8 Cycling Tips to Get the Most Out of Your Workout

8 Cycling Tips to Get the Most Out of Your Workout

When it comes to cycling tips, there’s always more to learn.

Whether you’re just starting a routine of indoor cycling or mixing indoor and outdoor rides and looking to improve performance for each, we’ve got the insights that can help you get up to speed.

1. Assess your fit

Just as you wouldn’t wear shoes that are too big or too small, not every bike will fit you, says Bianca Beldini, D.P.T., Schwinn-certified trainer and U.S.A. Triathlon coach.

“This goes for both indoor and outdoor riders,” she says. “You need the right fit, and bike frames can differ drastically between manufacturers.”

For outdoor bikes, she suggests getting advice at a cycling store, where you can get a professional “fitting” for yourself.

With indoor riders, take time to research different options and read reviews.

Pro tip: Learn about the BODi Bike by MYX here.

Woman on Beachbody Bike by MYX taking a breather

2. Focus on the Motion

Although it may be tempting to launch yourself into all the data about distance, speed, or elevation, a better starting point is simple familiarity with the motion of cycling, suggests Denis Faye, former Executive Director of Nutrition at BODi and a member of Big Orange Cycling.

“That doesn’t mean just cruising around with minimal effort,” says Faye, who races amateur level on road, cyclocross, and mountain bikes.

“It means noticing what happens when you push yourself or how your body is responding to cycling. The first rule of being a better cyclist is to ride your bike more.

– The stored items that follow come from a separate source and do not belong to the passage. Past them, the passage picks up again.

(** *** The copying loop *)

Lemma Write_spec fs mem (d : D) F k f from :
  opened fs d F k f → heap_ok mem → 0 ≤ seekPosition f → Forall is_byte from →
  seekPosition f + Z.of_nat (length from) ≤ numBytes (hdr f) →
  ∃ d', Write f d (new_buf mem 2) from (Z.of_nat (length from)) =
      Ret (mkOpen (hdr f) (seekPosition f + Z.of_nat (length from)), d', Z.of_nat (length from)) ∧
    content d' (hdr f) = blit (content d (hdr f)) (Z.to_nat (seekPosition f)) from ∧
    opened fs d' (<[k := content d' (hdr f)]> F) k (mkOpen (hdr f) (seekPosition f + Z.of_nat (length from))).
Proof.
  intros Ho Hm Hp Hb Hle. destruct (opened_represents _ _ _ _ _ Ho) as (_ & Hd & Hh & Hk).
  destruct (ho_buf mem Hm 2) as [Hjl Hj]. pose proof (hw_direct _ Hh) as Hdir.
  destruct (WriteAt_spec f d (new_buf mem 2) from (Z.of_nat (length from)) (seekPosition f))
    as (d' & E & Hd' & Hc & Hkeep);
    [done..|by apply sum_fits_inside|done|done|done|change SectorSize with 128 in *; lia|].
  pose proof (numBytes_max _ Hh).
  unfold Write. rewrite E. cbn [mbind outcome_bind].
  assert (clipped (hdr f) (Z.of_nat (length from)) (seekPosition f) = Z.of_nat (length from)) as Ecl
    by (unfold clipped; lia).
  rewrite Ecl, Nat2Z.id, firstn_all in Hc. exists d'. rewrite Ecl, s32_small by (unfold is_s32; lia).
  split; [done|]. split; [done|].
  by apply (opened_update fs d d' F k f).
Qed.

Lemma Copy_loop fs mem (d : D) F k f bytes fuel :
  opened fs d F k f → heap_ok mem → seekPosition f = 0 → Forall is_byte bytes →
  numBytes (hdr f) = Z.of_nat (length bytes) → (length bytes < fuel)%nat →
  ∃ d', loop (Copy_body mem) fuel (f, d, bytes) = Ret d' ∧ represents fs d' (<[k := bytes]> F).
Proof.
  intros Ho Hm Hp Hb Hl Hfuel.
  apply (loop_total (Copy_body mem)
    (λ '(f', d', rest), ∃ F', opened fs d' F' k f' ∧ <[k := bytes]> F' = <[k := bytes]> F ∧
       hdr f' = hdr f ∧ seekPosition f' = Z.of_nat (length bytes) - Z.of_nat (length rest) ∧
       (length rest ≤ length bytes)%nat ∧ rest = drop (length bytes - length rest) bytes ∧
       take (length bytes - length rest) (content d' (hdr f)) = take (length bytes - length rest) bytes)
    (λ d', represents fs d' (<[k := bytes]> F)) (λ '(_, _, rest), length rest)); [..|done].
  2: { exists F. split_and!; try done; try lia; [|].
       - by rewrite Nat.sub_diag, drop_0.
       - by rewrite Nat.sub_diag, !take_0. }
  intros [[f' d'] rest] (F' & Ho' & HF & Eh & Es & Hle & Hr & Ht). unfold Copy_body.
  change (Z.to_nat TransferSize) with 10%nat.
  destruct (opened_represents _ _ _ _ _ Ho') as (Hrep & Hd' & Hh & Hk). rewrite Eh in Hh, Hk.
  pose proof (content_length d' (hdr f) Hd' Hh) as Hcl.
  destruct (Z.ltb_spec 0 (Z.of_nat (length (take 10 rest)))) as [Hpos|Hz].
  - destruct (Write_spec fs mem d' F' k f' (take 10 rest) Ho' Hm) as (d2 & -> & Hc & Ho2).
    { lia. }
    { apply Forall_take. rewrite Hr. by apply Forall_drop. }
    { rewrite Eh, length_take. lia. }
    cbn [mbind outcome_bind]. rewrite Eh in *. eexists. split; [done|].
    rewrite length_take in Hpos |- *. split; [|rewrite length_drop; lia].
    exists (<[k := content d2 (hdr f)]> F'). split; [by rewrite length_take in Ho2|].
    split; [by rewrite insert_insert_eq|]. cbn [hdr seekPosition]. split; [done|].
    rewrite length_drop. split; [lia|]. split; [lia|].
    set (p := (length bytes - length rest)%nat) in *.
    replace (length bytes - (length rest - 10))%nat with (p + length (take 10 rest))%nat
      by (rewrite length_take; lia).
    split.
    + rewrite Hr at 1. rewrite drop_drop. rewrite length_take.
      destruct (decide (10 ≤ length rest)%nat); [by rewrite Nat.min_l by lia|].
      by rewrite !drop_ge by lia.
    + rewrite Hc, Es. replace (Z.to_nat (Z.of_nat (length bytes) - Z.of_nat (length rest))) with p by lia.
      unfold blit. rewrite Ht.
      rewrite app_assoc, take_app_length'
        by (rewrite length_app, !length_take; unfold p; lia).
      rewrite Hr at 1. rewrite take_take_drop, length_take.
      destruct (decide (10 ≤ length rest)%nat); [by rewrite Nat.min_l by lia|].
      by rewrite !take_ge by (unfold p; lia).
  - eexists. split; [done|]. rewrite length_take in Hz.
    assert (length rest = 0)%nat as E0 by lia. rewrite E0, Nat.sub_0_r in Ht.
    rewrite (take_ge bytes) in Ht by done. rewrite take_ge in Ht by lia.
    rewrite Ht in Hk. rewrite <- HF, insert_id by done. exact Hrep.
Qed.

You get better at what you do more of,” he adds.

3. Challenge Yourself With Hills

Woman riding bike up a steep road

Climbing hills is the hardest challenge of cycling, says Beldini, because it requires intense muscular force and a strong cardiopulmonary system, not to mention a hefty dose of mental fortitude.

That’s true whether you’re indoors or outside.

“Find a small hill and climb it, or indoors, choose a program with small elevation gains at first,” she says.

“Repeat the hill climb multiple times, then keep incrementally increasing the hill gradient and go for longer durations of time. Riding hills efficiently will make riding on the flats a breeze,” recommends Beldini.

4. Mix Up Your Workouts

Whether you’re cycling indoors or outside, it can be easy to fall into a pattern — which, over time, can become a rut, and that means stalled progress.

Change it up with fresh cycling workouts, particularly ones that emphasize different skills, like a longer tempo ride or a short interval session.

Check out these four options for increasing endurance, stamina, intensity, and aerobic capacity.

5. Don’t Forget to Cross-Train

Although it’s important to put in the cycling time, it’s also crucial to incorporate other workouts to prevent overuse of the same muscles, says Faye.

Of course, with BODi, you have plenty of options for fitness programs that can help you build full-body strength, flexibility, and mobility.

“Doing only one form of exercise like cycling tends to work the same muscles over and over,” he says. “That’s okay for cycling performance, but for better injury prevention, get off the bike and do some cross-training.”

6. Find a Group

Couple cycling in a park

Motivation beginning to wane, or you want to push yourself a little more? There’s nothing like cycling with others to provide that boost, believes Faye.

That might mean doing an online cycling program with a trainer and/or live classes or recruiting others locally for an outdoor ride.

For the latter, Faye suggests contacting local cycling stores and looking on their Facebook pages.

“I love riding by myself for certain personal goals, but human beings are competitive, and it’s great to use that to fuel yourself,” he says. “When you’re with a group, you tend to go a little faster and a little harder.”

7. Harness Your Dread

Hate seeing a hill looming ahead if you’re cycling outdoors? Dread a higher intensity cycling workout if you’re indoors?

That means you should be doing more of it, Faye says.

“If there’s something you don’t like, that’s probably what you need to do the most,” he suggests. “That’s kind of a metaphor for life. What you dread doing is what will be the most rewarding to take on and overcome.”

8. Add In Fun Rides

Female cyclist taking a break on a road

Sure, goals and progress are important. But so is enjoyment and stress relief, says Garret Seacat, C.S.C.S., and USA Cycling certified coach.

Throughout 2020 and beyond, many athletes have struggled with the lack of events, forcing them to work harder on staying motivated.

But Seacat believes that instead of always buckling down, maybe it’s an opportunity to lighten up.

“Remember when you were a kid, and you just went out on your bike and explored and completely lost track of time?” he says.

“Tap into that again. Take a little break and just have fun, explore a different route, look up from your bike computer and take in the scenery. That really helps to re-ignite your enjoyment of cycling and remind you of why you fell in love with it in the first place.”